- Requirement: Below are the entries to work from; restate word for word the portion that opens with the line containing "set (y := wrapw 32 (wrapw 32 _ + c))." and closes with the line containing "Proof. split; [lia|].", keeping both.

- The records:
(** * Positron: shorthand expansion, validation and cascade of CSS styles

    A shallow embedding of [Style.py] (the acceptors, the property registry
    and the default styles, [join_styles], the handling of [!important],
    [SourceSheet.all_rules], [split], [is_valid], [process_property],
    [process_input] and [process]), the properties of it that the
    specification states, and further properties that the code has.

    Conventions of the embedding.
    - A Python [str] is a [string]: a sequence of code points below 256.
    - A Python number is a rational ([Q]); every finite float is one, and the
      comparisons the code makes are exact on them. Rounding of float
      arithmetic is not modelled.
    - A Python call either returns or raises: [py A] with [Return] and
      [Raise]. [with suppress(E)] and [try/except E] are written out where the
      source has them, so an exception the source does not catch propagates.
    - A [dict] that is iterated ([done], the expansion of one property) is a
      list of items in insertion order; a [dict] that is only read by key is
      a [gmap].
    - What [Style.py] imports from [config], [own_types] and [util], which the
      repository keeps in other modules, is a field of [Env] or a definition
      marked as modelled. *)

From Stdlib Require Import Ascii String QArith Qminmax.
From stdpp Require Import gmap strings list pretty.

Local Open Scope string_scope.
Local Open Scope list_scope.

(** ** Exceptions and results *)

Inductive exn : Set :=
  | AssertionError (args : option string)
  | ValueError
  | TypeError
  | KeyError
  | AttributeError
  | IndexError.
(** The two outcomes of [find_best_match]. *)
Lemma find_best_match_cases (q : string) (C : list string) :
  (find_best_match q C = (None, 0%Q) ∧ ∀ c, c ∈ C → (score q c <= threshold)%Q)
  ∨ ∃ pre c post,
      C = pre ++ c :: post
      ∧ find_best_match q C = (Some c, score q c)
      ∧ (threshold < score q c)%Q
      ∧ (∀ c', c' ∈ pre → (score q c' < score q c)%Q)
      ∧ (∀ c', c' ∈ post → (score q c' <= score q c)%Q).
Proof.
  unfold find_best_match.
  destruct (match_loop_spec q C None 0%Q)
    as [[-> Hle]|(pre & c & post & -> & -> & Hlt & Hpre & Hpost)].
  - left. split; [reflexivity|]. intros c Hc.
    eapply Qle_trans; [by apply Hle|]. discriminate.
  - destruct (Qgtb (score q c) threshold) eqn:Hgt.
    + apply Qgtb_true in Hgt. right. by exists pre, c, post.
    + apply Qgtb_false in Hgt. left. split; [reflexivity|].
      intros c' [Hc'|[->|Hc']%elem_of_cons]%elem_of_app.
      * eapply Qle_trans; [apply Qlt_le_weak, Hpre, Hc'|done].
      * done.
      * eapply Qle_trans; [apply Hpost, Hc'|done].
Qed.

Lemma find_best_match_some (q : string) (C : list string) (c : string) (s : Q) :
  find_best_match q C = (Some c, s) →
  ∃ pre post,
    C = pre ++ c :: post ∧ s = score q c ∧ (threshold < s)%Q
    ∧ (∀ c', c' ∈ pre → (score q c' < s)%Q)
    ∧ (∀ c', c' ∈ post → (score q c' <= s)%Q).
Proof.
  intros Hres.
  destruct (find_best_match_cases q C)
    as [[Heq _]|(pre & c2 & post & HC & Heq & Hlt & Hpre & Hpost)];
    rewrite Heq in Hres; [discriminate|].
  injection Hres as -> <-. by exists pre, post.
Qed.

(** ** The batch processor *)

Lemma batch_step_spec (old_urls : list string) (ms us : list (list string)) (u : string) :
  batch_step old_urls (ms, us) u
  = (ms ++ option_list (matched_row old_urls u),
     us ++ option_list (unmatched_row old_urls u)).
Proof.
  unfold batch_step, unmatched_row, matched_row.
  destruct (find_best_match (ensure_slash u) old_urls) as [[m|] sc]; cbn [fst snd].
  - destruct (Str.truthy m); cbn; by rewrite ?app_nil_r.
  - cbn. by rewrite app_nil_r.
Qed.

Lemma omap_cons_option_list {A B} (f : A → option B) (x : A) (l : list A) :
  omap f (x :: l) = option_list (f x) ++ omap f l.
Proof. cbn. by destruct (f x). Qed.

Lemma batch_loop_spec (old_urls batch : list string) (ms us : list (list string)) :
  foldl (batch_step old_urls) (ms, us) batch
  = (ms ++ omap (matched_row old_urls) batch, us ++ omap (unmatched_row old_urls) batch).
Proof.
  revert ms us. induction batch as [|u batch IH]; intros ms us.
  { cbn. by rewrite !app_nil_r. }
  cbn [foldl]. rewrite batch_step_spec, IH, !omap_cons_option_list.
  by rewrite <- !app_assoc.
Qed.

Lemma unusable_false (path : string) :
  unusable path = false ↔ path ≠ "" ∧ Ascii.zero ∉ Str.chars path.
Proof.
  unfold unusable. rewrite orb_false_iff, !bool_decide_eq_false. done.
Qed.
Lemma split_deliver_push (STOP_ITERATION : string) (self : Split)
    (result : pyval) (st : split_state) :
  result <> VStr STOP_ITERATION ->
  slot_usable (ss_context st) (split_target self) ->
  split_deliver STOP_ITERATION self result st
  = (Ret VNone,
     {| ss_self := ss_self st;
        ss_context :=
          set_slot (split_target self)
            (stack_of (ss_context st) (split_target self) ++ [result])
            (ss_context st) |}).
Proof.
  intros Hne Hu. unfold split_deliver.
  destruct (is_marker STOP_ITERATION result) eqn:Hm.
  - apply is_marker_spec in Hm. contradiction.
  - rewrite bind_run. unfold on_context. rewrite zoom_run.
    rewrite (context_append_usable _ _ _ Hu). reflexivity.
Qed.

(** C2, as the code has it: a result that is a string equal to
    [STOP_ITERATION] makes [evaluate] return the marker with nothing pushed;
    any other result is appended to the stack of the target slot, when the
    context has or makes that stack. A result is taken for the marker
    exactly when it is that string, whether it is data or not. *)
Theorem Split_evaluate_deliver (STOP_ITERATION : string) (thread : nat)
    (index_range : Z * Z) (batch_index : Z) (values : valuemap)
    (self : Split) (ctx : context) (v shard : pyval) (count : option Z)
    (result : pyval) (st' : split_state) :
  values !! split_target self = Some v ->
  st_split (split_ty self) index_range.1 index_range.2 (unwrap_operation v)
  = Ret shard ->
  st_elements (split_ty self) shard = Ret count ->
  let st := {| ss_self := self; ss_context := ctx |} in
  let w := batch_window (split_batch_size self) batch_index count in
  split_produce self w.1 w.2 shard st = (Ret result, st') ->
  let run :=
    Split_evaluate STOP_ITERATION thread index_range batch_index values st in
  (is_marker STOP_ITERATION result = true <-> result = VStr STOP_ITERATION)
  /\ (result = VStr STOP_ITERATION ->
      run = (Ret (VStr STOP_ITERATION), st') /\ ss_context st' = ctx)
  /\ (result <> VStr STOP_ITERATION ->
      slot_usable ctx (split_target self) ->
      run = (Ret VNone,
             {| ss_self := ss_self st';
                ss_context :=
                  set_slot (split_target self)
                    (stack_of ctx (split_target self) ++ [result]) ctx |})).
Proof.
  intros Hv Hshard Hcount st w Hproduce run.
  assert (Hctx : ss_context st' = ctx).
  { pose proof (split_produce_context self w.1 w.2 shard st) as Hc.
    rewrite Hproduce in Hc. exact Hc. }
  assert (Hrun : run = split_deliver STOP_ITERATION self result st').
  { subst run st. rewrite Split_evaluate_unfold. cbv zeta.
    rewrite Hv, Hshard, Hcount.
    apply (bind_ret _ _ _ _ _ Hproduce). }
  split; [apply is_marker_spec |]. split.
  - intros ->. split; [| exact Hctx].
    rewrite Hrun. apply split_deliver_marker.
  - intros Hne Hu. rewrite Hrun.
    rewrite split_deliver_push; [| exact Hne | rewrite Hctx; exact Hu].
    rewrite Hctx. reflexivity.
Qed.

(** Whatever string the marker is, the string constant equal to it is
    reported as exhaustion by a split type that hands constants through. *)
Lemma marker_string_is_mistaken (STOP_ITERATION : string) :
  ~ data_never_mistaken STOP_ITERATION.
Proof.
  intros Hclaim.
  pose (ty := DataFrameSplit.ty (to_device_only DataFrameSplit.to_device)).
  pose (ctx := {| ctx_flavour := DefaultDict; ctx_slots := ∅ |}).
  apply (Hclaim (Split_init 0 ty CPU 2) 0%nat (0, 4) 0
           {[0 := VStr STOP_ITERATION]} ctx (VStr STOP_ITERATION)).
  - apply lookup_singleton_eq.
  - reflexivity.
  - reflexivity.
  - reflexivity.
  - rewrite (Split_evaluate_splitter STOP_ITERATION 0%nat (0, 4) 0
               {[0 := VStr STOP_ITERATION]} (Split_init 0 ty CPU 2) ctx
               (VStr STOP_ITERATION) (VStr STOP_ITERATION) None
               (lookup_singleton_eq _ _) eq_refl eq_refl).
    simpl. rewrite lift_bind_run, split_deliver_marker. reflexivity.
Qed.

(** C2, counterexample: with [STOP_ITERATION] being ["stop"], the slot holds
    the string constant ["stop"] as data; [DataFrameSplit] hands constants
    through, and the evaluation returns the marker and pushes nothing. *)
Lemma Split_marker_collision :
  let ty := DataFrameSplit.ty (to_device_only DataFrameSplit.to_device) in
  let self := Split_init 0 ty CPU 2 in
  let ctx := {| ctx_flavour := DefaultDict; ctx_slots := {[0 := []]} |} in
  Split_evaluate "stop" 0%nat (0, 4) 0 {[0 := VStr "stop"]}
    {| ss_self := self; ss_context := ctx |}
  = (Ret (VStr "stop"),
     {| ss_self := with_splitter SplitterMethod self; ss_context := ctx |})
  /\ ~ data_never_mistaken "stop".
Proof.
  split; [reflexivity | apply marker_string_is_mistaken].
Qed.
(** C4 (amended).  For a document holding at most one start marker line,
    where that line, if both markers are found, is not the first line and
    stands before the end marker, [clean_index_of_old_pubs] applied twice
    gives what it gives applied once. *)
Theorem clean_index_of_old_pubs_idempotent index_md :
  count_occ string_dec (readlines index_md) START_MARK <= 1 ->
  (forall b e,
      list_index (readlines index_md) START_MARK = Ok b ->
      list_index (readlines index_md) END_MARK = Ok e ->
      1 <= b < e) ->
  clean_index_of_old_pubs (clean_index_of_old_pubs index_md)
  = clean_index_of_old_pubs index_md.
Proof.
  intros Hcount Horder.
  destruct (list_index (readlines index_md) START_MARK) as [b|x] eqn:Hb.
  2: { apply IndexFacts.list_index_Raise in Hb.
       by rewrite !(IndexFacts.clean_absent index_md) by auto. }
  destruct (list_index (readlines index_md) END_MARK) as [e|x] eqn:He.
  2: { apply IndexFacts.list_index_Raise in He.
       by rewrite !(IndexFacts.clean_absent index_md) by auto. }
  destruct (Horder b e eq_refl eq_refl) as [Hb1 Hlt].
  destruct b as [|b]; [lia|].
  destruct (markers_split _ b e Hb He Hlt)
    as (pre & p & body & post & Hmd & _ & _ & HS & HE & Hclean).
  assert (~ In START_MARK post) as HSpost.
  { rewrite Hmd in Hcount. apply (count_occ_not_In string_dec).
    rewrite count_occ_app in Hcount. simpl in Hcount.
    rewrite count_occ_app in Hcount. simpl in Hcount.
    repeat match type of Hcount with
           | context [string_dec ?a ?b] => destruct (string_dec a b)
           end; try done; lia. }
  apply IndexFacts.readlines_clean in Hclean as [_ Hr].
  apply IndexFacts.clean_absent. left. rewrite Hr.
  intros Hin. apply in_app_or in Hin as [Hin|Hin]; done.
Qed.
(* ===== verification/_CoqProject ===== *)
-Q . S2P
Prelude.v
HashString.v
PluralExp.v
PluralParse.v
PluralGrammar.v
PluralCorrect.v
PluralSound.v
PluralExtract.v
Bignum.v
BignumDivide.v
Decimal.v
PrintfParse.v
PrintfParseSpec.v
Vasnprintf.v
VasnprintfSpec.v
VasnprintfOutput.v
Snprintf.v
VasnprintfTheorems.v
FloatText.v
FloatDigits.v
FloatTextSpec.v
Printf.v
LocaleName.v
LocalePlatform.v
LocalePlatformSpec.v
LocaleAlias.v
LocaleAliasSpec.v
L10nFlist.v
L10nFlistSpec.v
Catalog.v
CatalogSpec.v
CatalogFind.v
CatalogLoad.v
Convert.v
Converter.v
ConvertSpec.v
ConvertTheorems.v
ConvertDriver.v
Bindings.v
BindingsSpec.v
FindDomain.v
FindDomainSpec.v
SearchTable.v
Tsearch.v
TsearchSpec.v
TsearchInsert.v
TsearchOps.v
Tdelete.v
TdeleteSpec.v
LocaleAliasTable.v
Lock.v
LockTheorems.v
PlainLock.v
RwLock.v
RwLockSpec.v
RwLockTheorems.v
PosixRecursive.v
PosixInit.v
PosixLock.v
PosixLockTheorems.v
SetLocale.v
SetLocaleSpec.v
NewLocaleSpec.v
LangPrefs.v
LangPrefsSpec.v
Struniq.v
StruniqSpec.v
Log.v
LogSpec.v
LocalCharset.v
LocalCharsetSpec.v
Relocatable.v
RelocatableSpec.v
Gettext.v
GettextSpec.v
GettextDriver.v
GettextTheorems.v
GettextThreads.v
Entry.v
GettextConvert.v
(* ===== verification/HashString.v ===== *)
(** * The string hash of message catalogs: hash-string.c

    [__hash_string] is P. J. Weinberger's hash computed in an [unsigned long]
    of [w] bits ([w >= 32], the only assumption hash-string.h makes).  The
    catalogs store tables built with it, so what the readers use must not
    depend on [w]. *)

From S2P Require Import Prelude.

Open Scope Z_scope.

Definition HASHWORDBITS : Z := 32.

(** One iteration of the loop of [__hash_string]: [hval <<= 4], add the byte,
    fold the top nibble of the 32-bit word back in. *)
Definition hash_step (w hval c : Z) : Z :=
  let hval := wrapw w (Z.shiftl hval 4) in
  let hval := wrapw w (hval + c) in
  let g := Z.land hval (wrapw w (Z.shiftl 0xf (HASHWORDBITS - 4))) in
  if g =? 0 then hval
  else Z.lxor (Z.lxor hval (Z.shiftr g (HASHWORDBITS - 8))) g.

Definition __hash_string (w : Z) (str : cstr) : Z :=
  foldl (hash_step w) 0 str.

Example hash_hello : __hash_string 64 (cs "hello") = 7258927.
Proof. reflexivity. Qed.

Section Narrow.
Context (w : Z) (Hw : 32 <= w).

(** [hval <<= 4; hval += c] computed in [w] bits agrees, on the low 32 bits,
    with the same computation in 32 bits. *)
Lemma hash_shift_add_narrow hval c :
  wrapw 32 (wrapw w (wrapw w (Z.shiftl hval 4) + c)) =
  wrapw 32 (wrapw 32 (Z.shiftl (wrapw 32 hval) 4) + c).
Proof using Hw.
  rewrite wrapw_narrow, <- wrapw_add_l, wrapw_narrow by lia.
  f_equal. f_equal. apply Z.bits_inj'; intros i Hi.
  rewrite !wrapw_testbit, !Z.shiftl_spec by lia.
  destruct (Z.ltb_spec i 32); [|done]. simpl.
  destruct (Z.ltb_spec (i - 4) 0); [by rewrite !Z.testbit_neg_r by lia|].
  rewrite wrapw_testbit by lia. by rewrite (proj2 (Z.ltb_lt _ _)) by lia.
Qed.

(** [g], the nibble selected by the mask, only depends on the low 32 bits. *)
Lemma hash_mask_narrow x :
  Z.land x (wrapw w (Z.shiftl 0xf (HASHWORDBITS - 4))) =
  Z.land (wrapw 32 x) (wrapw 32 (Z.shiftl 0xf (HASHWORDBITS - 4))).
Proof using Hw.
  change (Z.shiftl 0xf (HASHWORDBITS - 4)) with 0xf0000000.
  rewrite (wrapw_small w), (wrapw_small 32 0xf0000000);
    [| lia | split; [lia|]; apply Z.lt_le_trans with (2 ^ 32); [done|];
             by apply Z.pow_le_mono_r ].
  apply Z.bits_inj'; intros i Hi. rewrite !Z.land_spec, wrapw_testbit by lia.
  destruct (Z.ltb_spec i 32); [done|].
  rewrite (Z.bits_above_log2 0xf0000000) by (simpl; lia).
  by rewrite !andb_false_r.
Qed.

Lemma hash_step_narrow hval c :
  wrapw 32 (hash_step w hval c) = hash_step 32 (wrapw 32 hval) c.
Proof using Hw.
  unfold hash_step. rewrite hash_mask_narrow, hash_shift_add_narrow.
  set (x := wrapw w (wrapw w _ + c)).
  set (y := wrapw 32 (wrapw 32 _ + c)).
  assert (Hxy : wrapw 32 x = y) by apply hash_shift_add_narrow.
  set (g := Z.land y _). case_if; [done|].
  rewrite <- Hxy. apply Z.bits_inj'; intros i Hi.
  rewrite wrapw_testbit, !Z.lxor_spec, wrapw_testbit by lia.
  destruct (Z.ltb_spec i 32); [done|]. simpl.
  subst g. change (wrapw 32 (Z.shiftl 0xf _)) with 0xf0000000.
  rewrite Z.shiftr_spec, !Z.land_spec by lia.
  rewrite !(Z.bits_above_log2 0xf0000000) by (simpl; unfold HASHWORDBITS; lia).
  by rewrite !andb_false_r.
Qed.
End Narrow.

(** The hash that the catalog readers use does not depend on the width of
    [unsigned long]: [nls_uint32 hash_val = __hash_string (msgid)] truncates
    to 32 bits, and computed in any word of at least 32 bits the truncated
    value is the one a 32-bit machine computes.  (Untruncated, the values do
    differ: see [hash_width_dependent].) *)
Theorem hash_string_width_independent (w : Z) (str : cstr) :
  32 <= w ->
  wrapw 32 (__hash_string w str) = __hash_string 32 str.
Proof.
  intros Hw. unfold __hash_string.
  enough (H : forall h, wrapw 32 (foldl (hash_step w) h str)
                     = foldl (hash_step 32) (wrapw 32 h) str) by apply (H 0).
  induction str as [|c str IH]; intros h; [done|]. simpl.
  by rewrite IH, hash_step_narrow.
Qed.

Lemma hash_string_width_independent_witness :
  32 <= 64 /\
  wrapw 32 (__hash_string 64 (cs "OOOOOOOOOO")) = __hash_string 32 (cs "OOOOOOOOOO").
Proof. split; [lia|]. apply (hash_string_width_independent 64). lia. Defined.

(** The seven nibbles of 0x0fffffff, then a byte that carries into bit 32. *)
Example hash_width_dependent :
  let s := [15;15;15;15;15;15;15;16] in
  __hash_string 64 s <> __hash_string 32 s.
Proof. by vm_compute. Qed.

(** In a 32-bit word the top nibble is always folded away, so the values are
    below [2^28]. *)
Lemma hash_step_28 hval c : 0 <= hash_step 32 hval c < 2 ^ 28.
Proof.
  unfold hash_step. change (wrapw 32 (Z.shiftl 0xf _)) with (Z.shiftl (Z.ones 4) 28).
  change (HASHWORDBITS - 8) with 24.
  set (x := wrapw 32 (wrapw 32 _ + c)). set (g := Z.land x _).
  assert (Hx : 0 <= x) by (apply wrapw_range; lia).
  assert (Hhi : forall i, 28 <= i -> Z.testbit x i = Z.testbit g i).
  { intros i Hi. unfold g, x. rewrite Z.land_spec, !wrapw_testbit by lia.
    rewrite Z.shiftl_spec by lia. destruct (Z.ltb_spec i 32); [|done].
    rewrite Z.ones_spec_low by lia. by rewrite andb_true_r. }
  assert (Hg : 0 <= g) by (apply Z.land_nonneg; auto).
  case_if.
  - split; [done|]. apply bits_below; [lia..|]. intros i Hi.
    by rewrite Hhi, Eif, Z.testbit_0_l by lia.
  - assert (0 <= Z.lxor (Z.lxor x (Z.shiftr g 24)) g).
    { apply Z.lxor_nonneg; split; intros; [done|]. apply Z.lxor_nonneg.
      split; intros; [by apply Z.shiftr_nonneg|done]. }
    split; [done|]. apply bits_below; [lia..|]. intros i Hi.
    rewrite !Z.lxor_spec, Z.shiftr_spec, Hhi by lia.
    assert (Z.testbit g (i + 24) = false) as ->.
    { unfold g. rewrite Z.land_spec, Z.shiftl_spec, Z.ones_spec_high by lia.
      apply andb_false_r. }
    by destruct (Z.testbit g i).
Qed.

(** The hash of any string, in a 32-bit word, is below [2^28]. *)
Lemma hash_string_28 str : 0 <= __hash_string 32 str < 2 ^ 28.
Proof.
  unfold __hash_string. induction str as [|c str _] using rev_ind; [done|].
  rewrite foldl_app. apply hash_step_28.
Qed.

- Answer for the task:
  set (y := wrapw 32 (wrapw 32 _ + c)).
  assert (Hxy : wrapw 32 x = y) by apply hash_shift_add_narrow.
  set (g := Z.land y _). case_if; [done|].
  rewrite <- Hxy. apply Z.bits_inj'; intros i Hi.
  rewrite wrapw_testbit, !Z.lxor_spec, wrapw_testbit by lia.
  destruct (Z.ltb_spec i 32); [done|]. simpl.
  subst g. change (wrapw 32 (Z.shiftl 0xf _)) with 0xf0000000.
  rewrite Z.shiftr_spec, !Z.land_spec by lia.
  rewrite !(Z.bits_above_log2 0xf0000000) by (simpl; unfold HASHWORDBITS; lia).
  by rewrite !andb_false_r.
Qed.
End Narrow.

(** The hash that the catalog readers use does not depend on the width of
    [unsigned long]: [nls_uint32 hash_val = __hash_string (msgid)] truncates
    to 32 bits, and computed in any word of at least 32 bits the truncated
    value is the one a 32-bit machine computes.  (Untruncated, the values do
    differ: see [hash_width_dependent].) *)
Theorem hash_string_width_independent (w : Z) (str : cstr) :
  32 <= w ->
  wrapw 32 (__hash_string w str) = __hash_string 32 str.
Proof.
  intros Hw. unfold __hash_string.
  enough (H : forall h, wrapw 32 (foldl (hash_step w) h str)
                     = foldl (hash_step 32) (wrapw 32 h) str) by apply (H 0).
  induction str as [|c str IH]; intros h; [done|]. simpl.
  by rewrite IH, hash_step_narrow.
Qed.

Lemma hash_string_width_independent_witness :
  32 <= 64 /\
  wrapw 32 (__hash_string 64 (cs "OOOOOOOOOO")) = __hash_string 32 (cs "OOOOOOOOOO").
Proof. split; [lia|]. apply (hash_string_width_independent 64). lia. Defined.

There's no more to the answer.